Britain’s Christopher Travis still eats for free, but now it’s on the taxpayers’ 5 pence.
The serial dine-and-dasher has a record 86 convictions, plus innumerable arrests that went unprosecuted—13 of those in just the last two years. Stiffing a restaurant for a meal is considered to be such a minor offense that it rarely warrants criminal prosecution, but the flagrant, repeated behavior of this guy needed to be stopped. For his most recent episode—running out on 3 courses plus wine at what was named Britain’s best new restaurant for 2011—he was sentenced to 18 months in prison; an unheard of duration for a theft valued at only £51.52. The courts also took the unusual step of issuing what they called an Anti-Social Behaviour Order banning Mr. Travis from every single restaurant and pub in the UK.
Mr. Travis had been given brief jail time for many of his earlier convictions, which only seemed to whet his appetite, literally. As he told the police officer at his last arrest, for an offense that occurred on just his third day out on parole, he did it because he “just wanted a good meal before [he] went back to jail.”
Restaurants here in the U.S. report that the old dine-and-dash is flourishing in these recessionary times.
And it’s no mere adolescent prank; customers of all stripes are slipping out without paying, stiffing owners and servers at restaurants all along the dining scale. The New York Post goes as far as calling it a ‘hot new trend’ among urban professionals, citing a 20% rise in arrests.
Unlike teenagers who make a run for the door when they realize their allowance won’t cover the price of the pizza slice, the older crowd is more calculated and deliberate. Some customers will ring up a big bill and exit without signing the credit card receipt, leaving the restaurant with little proof when the charge is later contested; others will coordinate a group cigarette break even leaving a dummy cellphone, an old coat, or an empty purse at the table when they step out. Experts claim that for many of them it’s less about economics and more about an overblown sense of entitlement or the thrill of getting away with it.
Dine-and-dash and the law.
Failing to pay for what you order is not normally treated as a crime, as a protection to the diner who was served old oysters or a spoiled bottle of wine, but if the presumption is that the customer never intended to pay the check, it’s considered criminal fraud. And when the tab is high enough, it can be a felony.

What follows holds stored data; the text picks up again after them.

Lemma letter_plain c : is_letter c = true -> is_digit c = false /\ c <> 91%N.
Proof.
  intros Hc. assert (Hall : forallb (fun i => let c := N.of_nat i in
                    negb (is_letter c) || (negb (is_digit c) && negb (c =? 91)%N)) (seq 0 123) = true)
    by (vm_compute; reflexivity).
  rewrite forallb_elem in Hall. specialize (Hall (N.to_nat c)). cbv beta zeta in Hall. rewrite N2Nat.id, Hc in Hall.
  assert (Hin : N.to_nat c ∈ seq 0 123).
  { apply elem_of_seq. unfold is_letter, is_ascii_upper, is_ascii_lower in Hc.
    apply orb_true_iff in Hc as [[H1 H2]%andb_true_iff|[H1 H2]%andb_true_iff];
      apply N.leb_le in H1, H2; lia. }
  specialize (Hall Hin). cbn in Hall. apply andb_true_iff in Hall as [H1 H2].
  split; [by apply negb_true_iff|]. intros ->. done.
Qed.

Lemma not_local c : c ∈ [91; 93; 64]%N -> local_char c = false.
Proof. intros Hc. repeat (apply elem_of_cons in Hc as [->|Hc]; [by vm_compute|]). by apply elem_of_nil in Hc. Qed.

Lemma local_91 l : Forall (fun c => local_char c = true) l -> 91%N ∉ l.
Proof. intros Hl Hin. rewrite Forall_forall in Hl. apply Hl in Hin. by vm_compute in Hin. Qed.

Lemma domain_91 l : Forall (fun c => domain_char c = true) l -> 91%N ∉ l.
Proof. intros Hl Hin. rewrite Forall_forall in Hl. apply Hl in Hin. by vm_compute in Hin. Qed.

Lemma letters_91 l : Forall (fun c => is_letter c = true) l -> 91%N ∉ l.
Proof. intros Hl Hin. rewrite Forall_forall in Hl. apply Hl in Hin. by vm_compute in Hin. Qed.

Lemma email_91 w : email w -> 91%N ∉ w.
Proof.
  intros (l & d & t & -> & [Hl _] & [Hd _] & Ht & _).
  apply local_91 in Hl. apply domain_91 in Hd. apply letters_91 in Ht.
  rewrite !elem_of_app, !list_elem_of_singleton. naive_solver lia.
Qed.

Lemma email_last w : email w -> match last w with Some c => is_digit c = false | None => False end.
Proof.
  intros (l & d & t & -> & _ & _ & Ht & Hlen). rewrite !app_assoc.
  destruct t as [|c t _] using rev_ind; [cbn in Hlen; lia|]. rewrite app_assoc, last_snoc.
  apply Forall_app in Ht as [_ Ht]. rewrite Forall_singleton in Ht. by apply letter_plain.
Qed.

Section email_sub.
Context (repl : pystr) (Hrepl : mask_text repl).
Abbreviation masked fuel pre s := (sub_from email_re repl fuel pre s).

(** An address found in the result was in the text. *)
Lemma masked_prefix w fuel : 91%N ∉ w -> forall pre s, w `prefix_of` masked fuel pre s -> w `prefix_of` s.
Proof using Hrepl.
  intros Hw. revert Hw. revert w. induction fuel as [|fuel IH]; intros w Hw pre s; cbn [sub_from]; [done|].
  assert (Hb : forall X, w `prefix_of` repl ++ X -> w = []).
  { intros X. destruct Hrepl as (_ & Hh & _). destruct repl as [|c q]; [done|]. injection Hh as ->.
    destruct w as [|c w]; [done|]. intros Hp. exfalso. apply Hw. apply prefix_cons_inv_1 in Hp as ->. by left. }
  destruct (match_here email_re pre s) as [m|].
  - destruct (length (m_rest m) <? length s); intros ->%Hb; apply prefix_nil.
  - destruct s as [|c s]; [done|]. intros Hp. destruct w as [|d w]; [apply prefix_nil|].
    pose proof (prefix_cons_inv_1 _ _ _ _ Hp) as ->. apply prefix_cons_inv_2 in Hp.
    apply prefix_cons. eapply (IH w); [|exact Hp]. intros Hin. apply Hw. by right.
Qed.

(** No address starts inside the mask. *)
Lemma no_email_mask q X : 93%N ∈ q -> 64%N ∉ q -> no_email (q ++ X).
Proof using.
  intros Hq Hat w (l & d & t & -> & [Hl _] & _) Hp.
  assert (Hp' : (l ++ [64%N]) `prefix_of` q ++ X).
  { etransitivity; [|exact Hp]. rewrite app_assoc. by apply prefix_app_r. }
  destruct (prefix_weak_total _ q _ Hp' (prefix_app_r _ _ _ (reflexivity q))) as [H|H].
  - apply Hat. eapply elem_of_prefix; [|exact H]. apply elem_of_app. right. by left.
  - assert (H93 : 93%N ∈ l ++ [64%N]) by by eapply elem_of_prefix.
    apply elem_of_app in H93 as [H93|H93]; [|by apply list_elem_of_singleton in H93].
    rewrite Forall_forall in Hl. apply Hl in H93. by vm_compute in H93.
Qed.

Lemma masked_no_email fuel : forall pre s, length s < fuel ->
  forall a b, masked fuel pre s = a ++ b -> no_email b.
Proof using Hrepl.
  induction fuel as [|fuel IH]; intros pre s Hf a b; [lia|]. cbn [sub_from].
  destruct (match_here email_re pre s) as [m|] eqn:Em.
  - apply match_here_matches in Em as Hm. apply email_matches in Hm as (w & Hw & Hs & _).
    assert (Hlt : length (m_rest m) < length s).
    { rewrite Hs. rewrite length_app. destruct w; [|cbn; lia]. apply email_last in Hw. done. }
    rewrite (proj2 (Nat.ltb_lt _ _)) by done.
    intros [(q & Hq & ->)|(q & -> & Hq)]%app_eq_inv.
    + destruct q as [|c q]; [cbn; apply (IH (m_pre m) (m_rest m)) with (a := []); [lia|done]|].
      destruct Hrepl as (Hall & _ & Hlast). apply no_email_mask.
      * rewrite Hq in Hlast. rewrite last_app in Hlast.
        destruct (last (c :: q)) as [x|] eqn:El; [|by rewrite last_None in El].
        injection Hlast as ->. apply last_Some in El as [l' ->]. apply elem_of_app. right. by left.
      * intros Hin. rewrite Forall_forall in Hall. assert (64%N ∈ repl) as Hin'.
        { rewrite Hq. apply elem_of_app. by right. }
        by apply Hall in Hin' as [_ ?].
    + eapply (IH (m_pre m) (m_rest m)); [lia|exact Hq].
  - apply email_here_none in Em.
    destruct s as [|c s].
    + intros Hab. symmetry in Hab. apply app_eq_nil in Hab as [-> ->]. exact Em.
    + intros Hab. destruct a as [|d a]; cbn [app] in Hab.
      * subst b. intros w Hw Hp. apply (Em w Hw). pose proof (email_91 _ Hw) as H91.
        destruct w as [|x w]; [apply prefix_nil|]. pose proof (prefix_cons_inv_1 _ _ _ _ Hp) as ->.
        apply prefix_cons_inv_2 in Hp. apply prefix_cons. eapply masked_prefix; [|exact Hp].
        intros Hin. apply H91. by right.
      * injection Hab as -> Hab. eapply IH; [|exact Hab]. cbn in Hf. lia.
Qed.

Lemma masked_search s : search email_re (sub email_re repl s) = None.
Proof using Hrepl.
  apply search_from_none. intros a b Hab pre' s' (w & Hw & -> & _)%email_matches.
  eapply masked_no_email; [|exact Hab|exact Hw|by eexists]. lia.
Qed.

(** In a text whose digits are ASCII, an address does not split a run. *)
Abbreviation ascii := (Forall (fun c => is_digit c = true -> is_ascii_digit c = true)).

Lemma digit_local c : is_ascii_digit c = true -> local_char c = true.
Proof using. unfold local_char, is_ascii_alnum. by intros ->. Qed.

Lemma run_masked fuel : forall pre s, length s < fuel -> ascii s -> no_email s ->
  run is_digit (masked fuel pre s) = run is_digit s.
Proof using Hrepl.
  induction fuel as [|fuel IH]; intros pre s Hf Ha Hno; [lia|]. cbn [sub_from].
  rewrite (proj2 (email_here_none pre s) Hno). destruct s as [|c s]; [done|]. cbn [run].
  destruct (is_digit c) eqn:Ec; [|done]. apply Forall_cons in Ha as [Hc Ha]. f_equal.
  apply IH; [cbn in Hf; lia|done|]. eapply no_email_tail; [|exact Hno]. by apply digit_local, Hc.
Qed.

Lemma clean_masked ok fuel : forall pd pre s, length s < fuel -> ascii s -> clean ok pd s = true ->
  clean ok pd (masked fuel pre s) = true.
Proof using Hrepl.
  induction fuel as [|fuel IH]; intros pd pre s Hf Ha Hc; [lia|]. cbn [sub_from].
  destruct (match_here email_re pre s) as [m|] eqn:Em.
  - apply match_here_matches in Em as Hm. apply email_matches in Hm as (w & Hw & Hs & _).
    pose proof (email_last _ Hw) as Hl.
    assert (Hlt : length (m_rest m) < length s).
    { rewrite Hs. rewrite length_app. destruct w; [done|cbn; lia]. }
    rewrite (proj2 (Nat.ltb_lt _ _)) by done. destruct (mask_text_plain _ Hrepl) as [Hpl Hne].
    rewrite clean_plain by done. rewrite Hs in Ha, Hc. apply Forall_app in Ha as [_ Ha].
    apply IH; [lia|done|]. eapply clean_suffix; [exact Hc| |exact Hl]. by destruct w.
  - apply email_here_none in Em. destruct s as [|c s]; [done|]. cbn [clean] in Hc |- *.
    apply Forall_cons in Ha as [Hca Ha]. apply andb_true_iff in Hc as [Hc1 Hc2]. apply andb_true_iff.
    split; [|apply IH; [cbn in Hf; lia|done|done]].
    destruct pd; [done|]. cbn [run] in Hc1 |- *. destruct (is_digit c) eqn:Ec; [|done]. cbn in Hc1 |- *.
    rewrite run_masked; [exact Hc1|cbn in Hf; lia|done|].
    eapply no_email_tail; [|exact Em]. by apply digit_local, Hca.
Qed.
End email_sub.

(** ** Masking *)

Lemma mask_one_sub t f l r repl : (mask_one (t, f) (l, r, repl)).1 = sub r repl t.
Proof.
  unfold mask_one, found. case_bool_decide as Hs; [done|]. cbn [fst]. symmetry. apply sub_from_none.
  by apply eq_None_not_Some.
Qed.

Lemma mask_pii_subs t :
  (mask_pii t).1 = sub email_re (u "[EMAIL_MASKED]") (sub phone_re (u "[PHONE_MASKED]")
    (sub bank_card_re (u "[BANK_CARD_MASKED]") (sub id_card_re (u "[ID_CARD_MASKED]") t))).
Proof.
  unfold mask_pii, PII_PATTERNS. cbn [foldl].
  repeat match goal with |- context [mask_one ?acc (?l, ?r, ?repl)] =>
    lazymatch acc with
    | (_, _) => let H := fresh in pose proof (mask_one_sub acc.1 acc.2 l r repl) as H; cbn [fst snd] in H;
        destruct (mask_one acc (l, r, repl)); cbn [fst] in H; subst
    end end. done.
Qed.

Restaurants run on an unusually optimistic business model: they feed you in advance of payment with no chance of recovering the meal if the bill is unpaid. In essence, restaurants extend instant credit to all their patrons without running a credit check, taking collateral, or even demanding identification. There is an element of trust that is unique to the restaurant business, and it’s a civility that’s worth preserving.